On pourrait poser l’hypothèse que des entités de plus petites tailles sont plus efficaces ou plus agiles. Nous avons donc demandé aux salariés de notre étude la tendance d’évolution de la taille des entités opérationnelles de leurs entreprises. En réalité, il ne ressort pas de résultat probant sur ce thème : les augmentations sont en nombre comparable aux diminutions, et la majorité n’évolue pas.

3. Les couches hiérarchiques n’ont pas majoritairement tendance à diminuer

Les fonctionnements plus « Lean » ou plus « agiles » ont tendance à « aplatir les pyramides ». Cela ne signifie pas la disparition du middle-management, mais, en théorie, la diminution du nombre de couches entre la Direction et les équipes opérationnelles, et la diminution des fonctions de contrôle, au profit de l’auto-organisation et de la connexion entre unités opérationnelles. Malheureusement, la tendance actuelle ne va pas a priori dans ce sens pour les salariés français :

graph couches hierarchiques

Ce résultat peut par hypothèse s’expliquer par le voyage unitaire que vit chaque entreprise et qu’observent donc ses salariés :

  • En phase d’émergence du marché, l’entreprise « start-up » est par définition très ramassée
  • En phase de croissance, de nouveaux besoins émergent, l’entreprise s’agrandit, des besoins nouveaux de coordination, des nouvelles fonctions apparaissent et des strates se rajoutent
  • En phase de maturité, l’optimum peut être atteint. Mais dans cette phase, la tendance des actionnaires est plutôt à la mise sous contrôle de l’appareil productif.

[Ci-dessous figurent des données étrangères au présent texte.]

(* ===== verification/CFileSys.v ===== *)
(** * CFileSys: the client's file system, cfilesys.go

    [CFileSys] makes a FileSys of a Session: entries are fids of the session,
    which it numbers itself.  The state is that of the session with the last
    fid given out.  An entry keeps the qid it got from the server; [c_fs] is
    false for the entries whose pointer to the state is nil ([noEnt]). *)
From S2P Require Import Prelude Types Encoding EncodingFacts Codec Path Readdir FileSys SFileSys.
From S2P Require Import SessionSpec Session.

Module CFileSys.

Record cEnt := mkCEnt { c_fid : Z; c_qid : Qid; c_fs : bool }.
Definition noEnt : cEnt := mkCEnt NOFID zeroQid false.

(** The dynamic types of File: an authentication file and an open file. *)
Inductive cfile :=
| aFile (afid : Z)
| fileRef (ent : cEnt) (iounit : Z).

Record openDir := mkOpenDir {
  od_ref : cfile;
  od_done : bool;
  od_nread : Z;
  od_buflen : Z                      (* len(dir.buf) *)
}.

Section CFileSys.
Context {St : Type} `{!Session St}.

Record fsState := mkFs { c_session : St; nextfid : Z }.

Definition CFileSys (s : St) : fsState := mkFs s 0.

(** ** The monad *)

Definition C (A : Type) : Type := fsState → result error A * fsState.

#[global] Instance C_ret : MRet C := λ A a w, (Ok a, w).
#[global] Instance C_bind : MBind C := λ A B f m w,
  match m w with
  | (Ok a, w) => f a w
  | (Err e, w) => (Err e, w)
  | (Panic y, w) => (Panic y, w)
  | (Hang y, w) => (Hang y, w)
  end.

Definition cfail {A} (e : error) : C A := λ w, (Err e, w).
Definition cpanic {A} (why : string) : C A := λ w, (Panic why, w).

(** A call of the session. *)
Definition sess {A} (m : St → result error A * St) : C A := λ w,
  let '(r, s) := m (c_session w) in (r, mkFs s (nextfid w)).

(** [ent.fs], which must not be nil. *)
Definition on_ent {A} (ent : cEnt) (m : C A) : C A :=
  if c_fs ent then m else cpanic "nil pointer dereference".

Definition newFid : C Z := λ w,
  let fid := u32 (nextfid w + 1) in (Ok fid, mkFs (c_session w) fid).

Definition msize : C Z := λ w, (Ok (fst (sVersion (c_session w))), w).

(** ** AuthFile and File *)

Definition file_session {A} (f : cfile) (m : Z → C A) : C A :=
  match f with
  | aFile afid => m afid
  | fileRef ent _ => on_ent ent (m (c_fid ent))
  end.

Definition cRead (ctx : context) (f : cfile) (count offset : Z) : C (bytes * option error) :=
  file_session f (λ fid, sess (sRead ctx fid count offset)).
Definition cWrite (ctx : context) (f : cfile) (p : bytes) (offset : Z) : C (Z * option error) :=
  file_session f (λ fid, sess (sWrite ctx fid p offset)).
Definition cIOUnit (f : cfile) (w : fsState) : Z :=
  match f with
  | aFile _ => fst (sVersion (c_session w)) - 11
  | fileRef _ iou => iou
  end.

(** ** FileSys *)

Definition cAuth (ctx : context) (uname aname : string) : C cfile :=
  afid ← newFid;
  sess (sAuth ctx afid uname aname);;
  mret (aFile afid).

Definition cAttach (ctx : context) (uname aname : string) (af : option cfile) : C cEnt :=
  rootFid ← newFid;
  afid ← match af with
         | None => mret NOFID
         | Some (aFile afid) => mret afid
         | Some (fileRef _ _) => cfail ErrUnknownfid
         end;
  qid ← sess (sAttach ctx rootFid afid uname aname);
  mret (mkCEnt rootFid qid true).

(** ** Dirent *)

(** The I/O unit of an opened entry. *)
Definition iou_of (iounit : Z) : C Z :=
  if decide (iounit < 1) then m ← msize; mret (m - 11) else mret iounit.

Definition cOpen (ctx : context) (ent : cEnt) (mode : Z) : C cfile :=
  on_ent ent
    ('(_, iounit) ← sess (sOpen ctx (c_fid ent) mode);
     iou ← iou_of iounit;
     mret (fileRef ent iou)).

Definition cOpenDir (ctx : context) (ent : cEnt) : C openDir :=
  file ← cOpen ctx ent OREAD;
  n ← (λ w, (Ok (cIOUnit file w), w));
  if decide (n < 0) then cpanic "makeslice: len out of range"
  else mret (mkOpenDir file false 0 n).

(** The loop over the entries of a buffer: what is decoded, and the error
    that stops it, nil for io.EOF.  An entry takes two bytes at least. *)
Fixpoint decode_loop (fuel : nat) (rd : bytes) : result error (list Dir * option error) :=
  match fuel with
  | O => Hang "Next"
  | S fuel =>
      match DecodeDir NewCodec rd with
      | Ok (d, rd) => '(ds, err) ← decode_loop fuel rd; Ok (d :: ds, err)
      | Err EOF => Ok ([], None)
      | Err e => Ok ([], Some e)
      | Panic y => Panic y
      | Hang y => Hang y
      end
  end.

(** [Next]; it changes the directory it is a method of. *)
Definition Next (ctx : context) (dir : openDir) (w : fsState)
    : result error (list Dir) * (openDir * fsState) :=
  let with_done dir b := mkOpenDir (od_ref dir) b (od_nread dir) (od_buflen dir) in
  if od_done dir then (Ok [], (dir, w))
  else
    let ended e w :=
      if decide (e = EOF) then (Ok [], (with_done dir true, w)) else (Err e, (dir, w)) in
    match cRead ctx (od_ref dir) (od_buflen dir) (od_nread dir) w with
    | (Ok (p, Some e), w) => ended e w
    | (Err e, w) => ended e w
    | (Ok (p, None), w) =>
        let dir := mkOpenDir (od_ref dir) (od_done dir) (int64 (od_nread dir + len p))
                     (od_buflen dir) in
        match decode_loop (S (length p)) p with
        | Ok (ret, err) =>
            let dir := if decide (ret = []) then with_done dir true else dir in
            (match err with Some e => Err e | None => Ok ret end, (dir, w))
        | Err e => (Err e, (dir, w))
        | Panic y => (Panic y, (dir, w))
        | Hang y => (Hang y, (dir, w))
        end
    | (Panic y, w) => (Panic y, (dir, w))
    | (Hang y, w) => (Hang y, (dir, w))
    end.

(** [strings.Contains(name, "/\\")] *)
Definition contains_slash_backslash (name : string) : bool :=
  match String.index 0 ("/" +:+ String backslash EmptyString) name with
  | Some _ => true
  | None => false
  end.

Definition cIsDir (ent : cEnt) : bool := negb (Z.land (Qid_Type (c_qid ent)) QTDIR =? 0).

Definition cCreate (ctx : context) (ent : cEnt) (name : string) (perm mode : Z)
    : C (cEnt * cfile) :=
  if decide (name = "" ∨ name = "." ∨ name = ".." ∨ contains_slash_backslash name = true)
  then cfail (E9p "Invalid filename")
  else if negb (cIsDir ent) then cfail ErrCreatenondir
  else
    on_ent ent
      ('(qid, iounit) ← sess (sCreate ctx (c_fid ent) name perm mode);
       let ent := mkCEnt (c_fid ent) qid (c_fs ent) in
       iou ← iou_of iounit;
       mret (ent, fileRef ent iou)).

Definition cStat (ctx : context) (ent : cEnt) : C Dir :=
  on_ent ent (sess (sStat ctx (c_fid ent))).
Definition cWStat (ctx : context) (ent : cEnt) (stat : Dir) : C unit :=
  on_ent ent (sess (sWStat ctx (c_fid ent) stat)).
Definition cClunk (ctx : context) (ent : cEnt) : C unit :=
  on_ent ent (sess (sClunk ctx (c_fid ent))).
Definition cRemove (ctx : context) (ent : cEnt) : C unit :=
  on_ent ent (sess (sRemove ctx (c_fid ent))).

Definition cWalk (ctx : context) (ent : cEnt) (names : list string) : C (list Qid * cEnt) :=
  let '(steps, bsp) := NormalizePath names in
  if decide (bsp < 0) then cfail (E9p ("invalid path: " +:+ join_slash names))
  else
    on_ent ent
      (next ← newFid;
       qids ← sess (sWalk ctx (c_fid ent) next (default [] steps));
       if decide (length qids ≠ length names) then cfail (Warning "Incomplete walk result")
       else mret (qids, mkCEnt next (default (c_qid ent) (last qids)) true)).

(** The client as a file system. *)
Definition cFileSys : FileSys := {|
  World := fsState;
  Dirent := cEnt;
  File := cfile;
  Iter := openDir;
  RequireAuth _ _ := false;
  Auth_ ctx uname aname w := (Some <$> fst (cAuth ctx uname aname w), snd (cAuth ctx uname aname w));
  Attach_ ctx uname aname af w := cAttach ctx uname aname af w;
  is_AuthFile f := match f with aFile _ => true | fileRef _ _ => false end;
  Success _ _ := false;
  file_Read := cRead;
  file_Write := cWrite;
  file_IOUnit := cIOUnit;
  ent_Qid ent _ := c_qid ent;
  ent_OpenDir := cOpenDir;
  iter_Next := Next;
  ent_Walk ctx ent names w :=
    let '(r, w) := cWalk ctx ent names w in
    ((λ '(qids, next), (qids, Some next)) <$> r, w);
  ent_Create ctx ent name perm mode w :=
    let '(r, w) := cCreate ctx ent name perm mode w in
    ((λ '(next, file), (Some next, Some file)) <$> r, w);
  ent_Open ctx ent mode w :=
    let '(r, w) := cOpen ctx ent mode w in (Some <$> r, w);
  ent_Remove := cRemove;
  ent_Clunk := cClunk;
  ent_Stat := cStat;
  ent_WStat := cWStat
|}.
End CFileSys.
End CFileSys.
Lemma on_fid_served {A} fid (g : SFid → Dirent → World → result error A * (SFid * World)) t :
  RInv t →
  (∀ sf h R, t_fids t !! fid = Some sf → sf_Ent sf = Some h → wf_sfid (t_world t) sf →
     Inv (t_world t) (handle_refs h ++ root :: R) → fid_post (t_world t) R (g sf h (t_world t))) →
  served t (on_fid fid g t).
Proof.
  intros HR Hg. unfold on_fid.
  destruct (t_fids t !! fid) as [sf|] eqn:Hf; [|by split].
  destruct (sf_Ent sf) as [h|] eqn:Hh; [|by split].
  pose proof (rinv_inv t HR) as HI. rewrite (held_refs_delete _ _ _ Hf) in HI.
  unfold sf_refs in HI. rewrite Hh, Permutation_middle in HI.
  specialize (Hg sf h _ eq_refl Hh (rinv_wf t HR fid sf Hf) HI).
  destruct (g sf h (t_world t)) as [r [sf' w']]. destruct Hg as (Hr & Hgr & Hwf & HI').
  split; [done|split; [|exact Hgr]]. cbn [snd]. split; cbn [t_world t_fids].
  - by rewrite held_refs_replace, Permutation_middle.
  - apply map_Forall_insert_2; [done|]. intros fid' sf2 H2.
    eapply wf_sfid_grows; [done|]. by eapply (rinv_wf t HR fid').
Qed.

Lemma new_served t fid sf w' :
  RInv t → t_fids t !! fid = None → grows (t_world t) w' → wf_sfid w' sf →
  Inv w' (sf_refs sf ++ root :: held_refs (t_fids t)) →
  RInv (mkTable w' (<[fid := sf]> (t_fids t))).
Proof.
  intros HR Hf Hg Hwf HI. split; cbn [t_world t_fids].
  - by rewrite held_refs_insert, Permutation_middle.
  - apply map_Forall_insert_2; [done|]. intros fid' sf2 H2.
    eapply wf_sfid_grows; [done|]. by eapply (rinv_wf t HR fid').
Qed.

Lemma same_served {A} (r : result error A) t w' :
  RInv t → w' = t_world t → returns r → served t (r, mkTable w' (t_fids t)).
Proof. intros HR -> Hr. by destruct t. Qed.

Lemma served_respond {A} t (r : result error A * table) k : served t r → served t (respond r k).
Proof. intros [H1 H2]. split; [|exact H2]. unfold respond. cbn. by destruct (fst r). Qed.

Selon la vision des dirigeants, cela peut se faire en rajoutant des fonctions centrales de contrôle ou en bien en re-diminuant la voilure

Ainsi, pour les entreprises qui naissent aujourd’hui, la question des surcouches ne se poserait pas encore car elles naissent maigres. Mais pour celles qui atteignent leur première crise de croissance, ou celles qui sont historiquement régies par une culture plus taylorisée, le sentiment d’inflation de la « technostructure » peut prédominer.

Sur ce sujet, attention à deux pièges symétriques :

  • Penser qu’il suffit d’enlever des chefs pour que tout aille mieux est par trop simpliste
  • Mais à l’inverse, rajouter un échelon à l’apparition des difficultés est un réflexe courant mais dangereux : souvent le chef supplémentaire rajoute plus de complexité qu’il n’en enlève, et son arrivée ne règle pas nécessairement les causes profondes des problèmes

4. Qu’on le veuille ou non, nos entreprises aiment les chiffres

71% des salariés considèrent que leur entreprise crée de plus en plus d’indicateurs de mesure et de pilotage de l’activité. Et parmi ceux-ci, les managers concernées considèrent à 74% que c’est une bonne chose !

Notre hypothèse par rapport à ces résultats est double :

  • D’une part, il peut y avoir un sentiment de maîtrise faussement rassurant à disposer d’une batterie de chiffres, sentiment dont les managers devraient se méfier (tous les descendants de Deming savent que le management uniquement par objectifs chiffrés est contre-productif)
  • Mais d’autre part, les instruments de mesure offrent aujourd’hui des capacités d’identification de problèmes et d’analyse de leurs causes profondes qui étaient sans équivalent jusqu’ici, et qui peuvent alimenter une dynamique d’amélioration continue

En synthèse, le monde actuel ne prend pas le chemin d’une « dé-quantification » mais plutôt d’une hyper-quantification. La capacité à maîtriser les indicateurs et leurs limites, et à prendre le recul nécessaire par rapport aux chiffres est donc de plus en plus importante. Et la capacité à oublier les chiffres deux minutes pour parler les yeux dans les yeux avec un collaborateur aussi !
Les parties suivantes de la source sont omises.